The latest economic news and market highlights from the UK and abroad.
The key takeaways
✂️ UK cuts interest rates – the BoE (Bank of England) cut its benchmark rate by 0.25% to hit 4.5%, marking its third cut in the current cycle.
🌎 US tariffs shake global trade – the US announced 25% tariffs on its neighbours and allies – Mexico and Canada – with a 30-day delay on implementation. Trump also imposed a 10% tariff on China, effective immediately.
🔎 China retaliates – in response, China slapped tariffs on select US companies and goods, including energy. The country also launched investigation into Google on alleged anti-trust concerns.
📉 US job market fall – December data showed a fall of 556,000 job openings, which missed expectations, signalling a cooling labour market.
📈 Euro Area inflation rises – annual inflation is estimated to have risen to 2.5% in January, exceeding expectations due to higher energy costs.
What does that mean for you and your clients?
For UK investors, another rate cut from the BoE was welcome news, acknowledging the trend of easing inflation. What was more surprising was the lack of disagreement in the voting, with all rate setting members supporting a cut, and two even calling for a larger 0.50% move. Following the decision, and a speech from Governor Andrew Bailey, investors increased their bets of more cuts in 2025.

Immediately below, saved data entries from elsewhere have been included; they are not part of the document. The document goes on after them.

Lemma float_of_int_ltb_zero (v : Z) :
  0 <= v < 2 ^ 53 -> PrimFloat.ltb (float_of_int v) PrimFloat.zero = false.
Proof.
  intros [H0 H1]. destruct v as [|p|p]; [reflexivity| |lia].
  apply float_of_pos_ltb_zero, digits_below, H1.
Qed.

Lemma float_of_int_is_zero (v : Z) :
  0 <= v < 2 ^ 53 -> PrimFloat.is_zero (float_of_int v) = (v =? 0).
Proof.
  intros [H0 H1]. destruct v as [|p|p]; [reflexivity| |lia].
  apply float_of_pos_is_zero, digits_below, H1.
Qed.

Lemma coerce_float_of_int (v : Z) :
  0 <= v < 2 ^ 53 -> coerce v = Ok (float_of_int v).
Proof.
  intros H. unfold coerce. rewrite float_of_int_is_infinity by exact H.
  reflexivity.
Qed.

(** The mantissa and exponent of such a float, as the primitives give
    them. *)
Lemma decomp_float_of_int (v : Z) :
  0 <= v < 2 ^ 53 ->
  exists m k, decomp (float_of_int v) = (m, k)
              /\ k <= 0 /\ (0 < v -> -53 <= k) /\ m = v * 2 ^ (- k).
Proof.
  intros [H0 H1]. destruct v as [|p|p]; [| |lia].
  - exists 0, (-2154). split; [reflexivity|]. repeat split; lia.
  - pose proof (digits_below p H1) as Hd. pose proof (digits_pos p) as Hp.
    exists (Zpos (shl p (53 - digits p))), (digits p - 53).
    split; [apply decomp_float_of_pos, Hd|]. repeat split; [lia|lia|].
    rewrite shl_spec by lia. f_equal. f_equal. lia.
Qed.

Lemma SF2Prim_canon (q : positive) :
  digits q <= 53 -> SF2Prim (canon q) = float_of_int (Zpos q).
Proof.
  intros Hd. rewrite <- Prim2SF_float_of_pos by exact Hd.
  apply SF2Prim_Prim2SF.
Qed.

(** [fmod] of two naturals held exactly is their remainder, held exactly. *)
Lemma fmod_finite_float_of_int (x y : Z) :
  0 <= x < 2 ^ 53 -> 0 < y < 2 ^ 53 ->
  fmod_finite (float_of_int x) (float_of_int y) = float_of_int (x mod y).
Proof.
  intros Hx Hy.
  destruct (decomp_float_of_int x Hx) as (mx & kx & Ex & Hkx & Hkx' & ->).
  destruct (decomp_float_of_int y ltac:(lia)) as (my & ky & Ey & Hky & Hky' & ->).
  unfold fmod_finite. rewrite Ex, Ey, float_of_int_get_sign by exact Hx.
  set (e := Z.min kx ky).
  rewrite <- !Z.mul_assoc, <- !Z.pow_add_r by lia.
  replace (- kx + (kx - e)) with (- e) by lia.
  replace (- ky + (ky - e)) with (- e) by lia.
  assert (0 < 2 ^ (- e)) as Hpow by (apply Z.pow_pos_nonneg; lia).
  rewrite Z.rem_mod_nonneg by nia.
  rewrite Z.mul_mod_distr_r by lia.
  pose proof (Z.mod_pos_bound x y ltac:(lia)) as Hm.
  destruct (x mod y) as [|q|q] eqn:Eq; [reflexivity| |lia].
  assert (0 < x) as Hxpos.
  { destruct (Z.eq_dec x 0) as [->|]; [|lia]. rewrite Z.mod_0_l in Eq; lia. }
  assert (Zpos q < 2 ^ 53) as Hq by lia.
  rewrite <- shl_spec by lia. cbn [binary_normalize].
  pose proof (binary_round_exact false q (- e) (digits_below q Hq)
                ltac:(lia)) as Hr.
  rewrite Z.opp_involutive in Hr. rewrite Hr.
  apply SF2Prim_canon, digits_below, Hq.
Qed.

Lemma fmod_float_of_int (x y : Z) :
  0 <= x < 2 ^ 53 -> 0 < y < 2 ^ 53 ->
  fmod (float_of_int x) (float_of_int y) = float_of_int (x mod y).
Proof.
  intros Hx Hy. unfold fmod.
  rewrite !float_of_int_is_nan, !float_of_int_is_infinity by lia.
  apply fmod_finite_float_of_int; assumption.
Qed.

(** [float(x) % float(y)] *)
Lemma float_mod_float_of_int (x y : Z) :
  0 <= x < 2 ^ 53 -> 0 < y < 2 ^ 53 ->
  float_mod (float_of_int x) (float_of_int y) = Ok (float_of_int (x mod y)).
Proof.
  intros Hx Hy. unfold float_mod.
  pose proof (Z.mod_pos_bound x y ltac:(lia)) as Hm.
  rewrite fmod_float_of_int by assumption.
  rewrite !float_of_int_is_zero, float_of_int_get_sign, float_of_int_is_nan,
    !float_of_int_ltb_zero by lia.
  destruct (Z.eqb_spec y 0) as [|_]; [lia|].
  destruct (Z.eqb_spec (x mod y) 0) as [->|_]; reflexivity.
Qed.

Lemma digits_gt (p : positive) : Zpos p < 2 ^ digits p.
Proof.
  unfold digits. rewrite digits_size.
  pose proof (Pos.size_gt p) as H.
  apply Pos2Z.pos_lt_pos in H. rewrite Pos2Z.inj_pow in H. exact H.
Qed.

Lemma fexp_mid (d : Z) : -1000 <= d <= 1024 -> fexp prec emax d = d - 53.
Proof. intros H. unfold fexp, SpecFloat.emin, prec, emax. lia. Qed.

Lemma new_location_zero (n : Z) : new_location n 0 = loc_Exact.
Proof. unfold new_location. destruct (Z.even n); reflexivity. Qed.

(** The quotient of two canonical mantissas, the second dividing the first:
    exact, and canonical again. *)
Lemma SFdiv_canon (n y : positive) :
  digits (n * y) <= 53 ->
  SFdiv prec emax (canon (n * y)) (canon y) = canon n.
Proof.
  intros Hx.
  pose proof (digits_pos n) as Hn1. pose proof (digits_pos y) as Hy1.
  pose proof (digits_pos (n * y)) as Hx1.
  assert (digits (n * y) <= digits n + digits y) as Hsum.
  { apply digits_le; [lia|]. rewrite Pos2Z.inj_mul, Z.pow_add_r by lia.
    pose proof (digits_gt n). pose proof (digits_gt y). nia. }
  assert (digits y <= digits (n * y)) as Hyx.
  { apply digits_le; [lia|]. pose proof (digits_gt (n * y)). nia. }
  assert (digits n <= digits (n * y)) as Hnx.
  { apply digits_le; [lia|]. pose proof (digits_gt (n * y)). nia. }
  set (dx := digits (n * y)) in *. set (dy := digits y) in *.
  unfold canon. fold dx dy. unfold SFdiv, SFdiv_core_binary.
  change (Zdigits2 (Zpos ?m)) with (digits m).
  rewrite !digits_shl by lia. fold dx dy.
  replace (dx + (53 - dx) + (dx - 53) - (dy + (53 - dy) + (dy - 53)))
    with (dx - dy) by lia.
  rewrite fexp_mid by lia.
  replace (dx - 53 - (dy - 53)) with (dx - dy) by lia.
  rewrite Z.min_l by lia.
  replace (dx - dy - (dx - dy - 53)) with 53 by lia.
  cbv iota. rewrite Z.shiftl_mul_pow2 by lia.
  set (k := 53 + dy - dx).
  assert (Zpos (shl (n * y) (53 - dx)) * 2 ^ 53
          = Zpos (shl n k) * Zpos (shl y (53 - dy))) as Hq.
  { rewrite !shl_spec by lia. rewrite Pos2Z.inj_mul.
    transitivity (Zpos n * Zpos y * 2 ^ (53 - dx + 53)).
    - rewrite Z.pow_add_r by lia. ring.
    - replace (53 - dx + 53) with (k + (53 - dy)) by lia.
      rewrite Z.pow_add_r by lia. ring. }
  rewrite Hq.
  rewrite (surjective_pairing (Z.div_eucl _ _)).
  change (fst (Z.div_eucl ?a ?b)) with (a / b).
  change (snd (Z.div_eucl ?a ?b)) with (a mod b).
  rewrite Z.div_mul, Z.mod_mul by lia.
  rewrite new_location_zero. cbn [xorb].
  replace (dx - dy - 53) with (- k) by lia.
  apply binary_round_aux_exact; lia.
Qed.

(** [x / y] on the floats of two naturals, [y] dividing [x]: the float of
    the quotient. *)
Lemma float_div_exact (n y : Z) :
  0 <= n -> 0 < y < 2 ^ 53 -> n * y < 2 ^ 53 ->
  PrimFloat.div (float_of_int (n * y)) (float_of_int y) = float_of_int n.
Proof.
  intros Hn [Hy Hyb] Hb. apply Prim2SF_inj. rewrite FloatAxioms.div_spec.
  destruct y as [|y|y]; [lia| |lia].
  rewrite (Prim2SF_float_of_pos y) by (apply digits_below, Hyb).
  destruct n as [|n|n]; [| |lia].
  - rewrite Z.mul_0_l, Prim2SF_float_of_zero. reflexivity.
  - change (Zpos n * Zpos y) with (Zpos (n * y)) in *.
    assert (Zpos n < 2 ^ 53) as Hnb by nia.
    rewrite !Prim2SF_float_of_pos by (apply digits_below; assumption).
    apply SFdiv_canon, digits_below, Hb.
Qed.
(** ** Python arithmetic on floats that hold sector counts *)

Lemma small_nat (v : Z) : 0 <= v < 2 ^ 53 -> small v = true.
Proof. intros H. unfold small. apply Z.ltb_lt. lia. Qed.

Lemma truediv_float_int (v d : Z) :
  0 <= v < 2 ^ 53 -> 0 < d < 2 ^ 53 ->
  truediv (PyFloat (float_of_int v)) (PyInt d) = truediv (PyInt v) (PyInt d).
Proof.
  intros Hv Hd. unfold truediv, to_float, float_truediv, int_truediv.
  rewrite coerce_float_of_int by lia. cbn [bind].
  rewrite float_of_int_is_zero, !small_nat by lia.
  destruct (Z.eqb_spec d 0) as [|_]; [lia|]. reflexivity.
Qed.

Lemma truediv_multiple (b n : Z) :
  0 < b < 2 ^ 53 -> 0 <= n -> b * n < 2 ^ 53 ->
  truediv (PyInt (b * n)) (PyInt b) = Ok (PyFloat (float_of_int n)).
Proof.
  intros Hb Hn Hbn. unfold truediv, int_truediv.
  destruct (Z.eqb_spec b 0) as [|_]; [lia|].
  rewrite !small_nat by nia. cbn [andb bind].
  rewrite (Z.mul_comm b n), float_div_exact by lia. reflexivity.
Qed.

Lemma modulo_float_int (v d : Z) :
  0 <= v < 2 ^ 53 -> 0 < d < 2 ^ 53 ->
  modulo (PyFloat (float_of_int v)) (PyInt d)
  = Ok (PyFloat (float_of_int (v mod d))).
Proof.
  intros Hv Hd. unfold modulo, to_float.
  rewrite coerce_float_of_int by lia. cbn [bind].
  rewrite float_mod_float_of_int by lia. reflexivity.
Qed.

Lemma add_float_int (s o : Z) :
  0 <= s -> 0 <= o -> s + o < 2 ^ 53 ->
  Py.add (PyFloat (float_of_int s)) (PyInt o)
  = Ok (PyFloat (float_of_int (s + o))).
Proof.
  intros Hs Ho Hb. unfold Py.add, to_float.
  rewrite coerce_float_of_int by lia. cbn [bind].
  rewrite float_add_exact by lia. reflexivity.
Qed.

Lemma add_int_float (s n : Z) :
  0 <= s -> 0 <= n -> s + n < 2 ^ 53 ->
  Py.add (PyInt s) (PyFloat (float_of_int n))
  = Ok (PyFloat (float_of_int (s + n))).
Proof.
  intros Hs Ho Hb. unfold Py.add, to_float.
  rewrite coerce_float_of_int by lia. cbn [bind].
  rewrite float_add_exact by lia. reflexivity.
Qed.

Lemma add_float_float (s n : Z) :
  0 <= s -> 0 <= n -> s + n < 2 ^ 53 ->
  Py.add (PyFloat (float_of_int s)) (PyFloat (float_of_int n))
  = Ok (PyFloat (float_of_int (s + n))).
Proof.
  intros Hs Ho Hb. unfold Py.add, to_float. cbn [bind].
  rewrite float_add_exact by lia. reflexivity.
Qed.

(** A float sector count prints as the integer it holds. *)
Lemma sectors_to_cuestamp_float (n : Z) :
  0 <= n < 2 ^ 53 ->
  sectors_to_cuestamp (PyFloat (float_of_int n))
  = sectors_to_cuestamp (PyInt n).
Proof.
  intros Hn. unfold sectors_to_cuestamp.
  pose proof (Z.mod_pos_bound n 4500 ltac:(lia)) as H1.
  pose proof (Z.mod_pos_bound n 75 ltac:(lia)) as H2.
  rewrite !modulo_float_int, truediv_float_int by lia.
  cbn [modulo bind Z.eqb].
  rewrite (truediv_float_int (n mod 4500) 75) by lia.
  destruct (truediv (PyInt n) (PyInt 4500)) as [minutes|e]; [|reflexivity].
  cbn [bind].
  destruct (truediv (PyInt (n mod 4500)) (PyInt 75)) as [seconds|e];
    [|reflexivity].
  cbn [bind to_int]. rewrite float_trunc_float_of_int by lia. reflexivity.
Qed.

(** ** Decimal strings *)

Lemma int_acc_app (a b : string) (acc : Z) :
  int_acc (a +:+ b) acc = int_acc b (int_acc a acc).
Proof. revert acc. induction a as [|c a IH]; intros acc; simpl; auto. Qed.

Lemma all_digits_app (a b : string) :
  all_digits (a +:+ b) = all_digits a && all_digits b.
Proof.
  induction a as [|c a IH]; simpl; [reflexivity|].
  rewrite IH. apply andb_assoc.
Qed.

Lemma all_digits_zeros (n : nat) : all_digits (zeros n) = true.
Proof. induction n; simpl; auto. Qed.

Lemma int_acc_zeros (n : nat) : int_acc (zeros n) 0 = 0.
Proof. induction n; simpl; auto. Qed.

Lemma all_digits_uint (d : Decimal.uint) :
  all_digits (DecimalString.NilEmpty.string_of_uint d) = true.
Proof. induction d; simpl; auto. Qed.

Lemma int_acc_uint_pos (d : Decimal.uint) : forall p : positive,
  int_acc (DecimalString.NilEmpty.string_of_uint d) (Zpos p)
  = Zpos (Pos.of_uint_acc d p).
Proof.
  induction d as [|d IH|d IH|d IH|d IH|d IH|d IH|d IH|d IH|d IH|d IH];
    intros p; cbn [DecimalString.NilEmpty.string_of_uint int_acc Pos.of_uint_acc];
    [reflexivity|..]; rewrite <- IH; f_equal; unfold digit_value; simpl; lia.
Qed.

Over in the US, trade tensions are heating up, with new tariff announcements and promises of retaliation sparking fears of a potential trade war. However, last-minute delays for Mexico and Canada following calls between country leaders and Trump, suggest room for negotiation. And while no tariffs were mentioned for Europe, the continent is bracing for when Trump’s eye turns to them.
In uncertain markets, staying informed is key. Keep an eye on these developments – they could shape the investment landscape in the months ahead.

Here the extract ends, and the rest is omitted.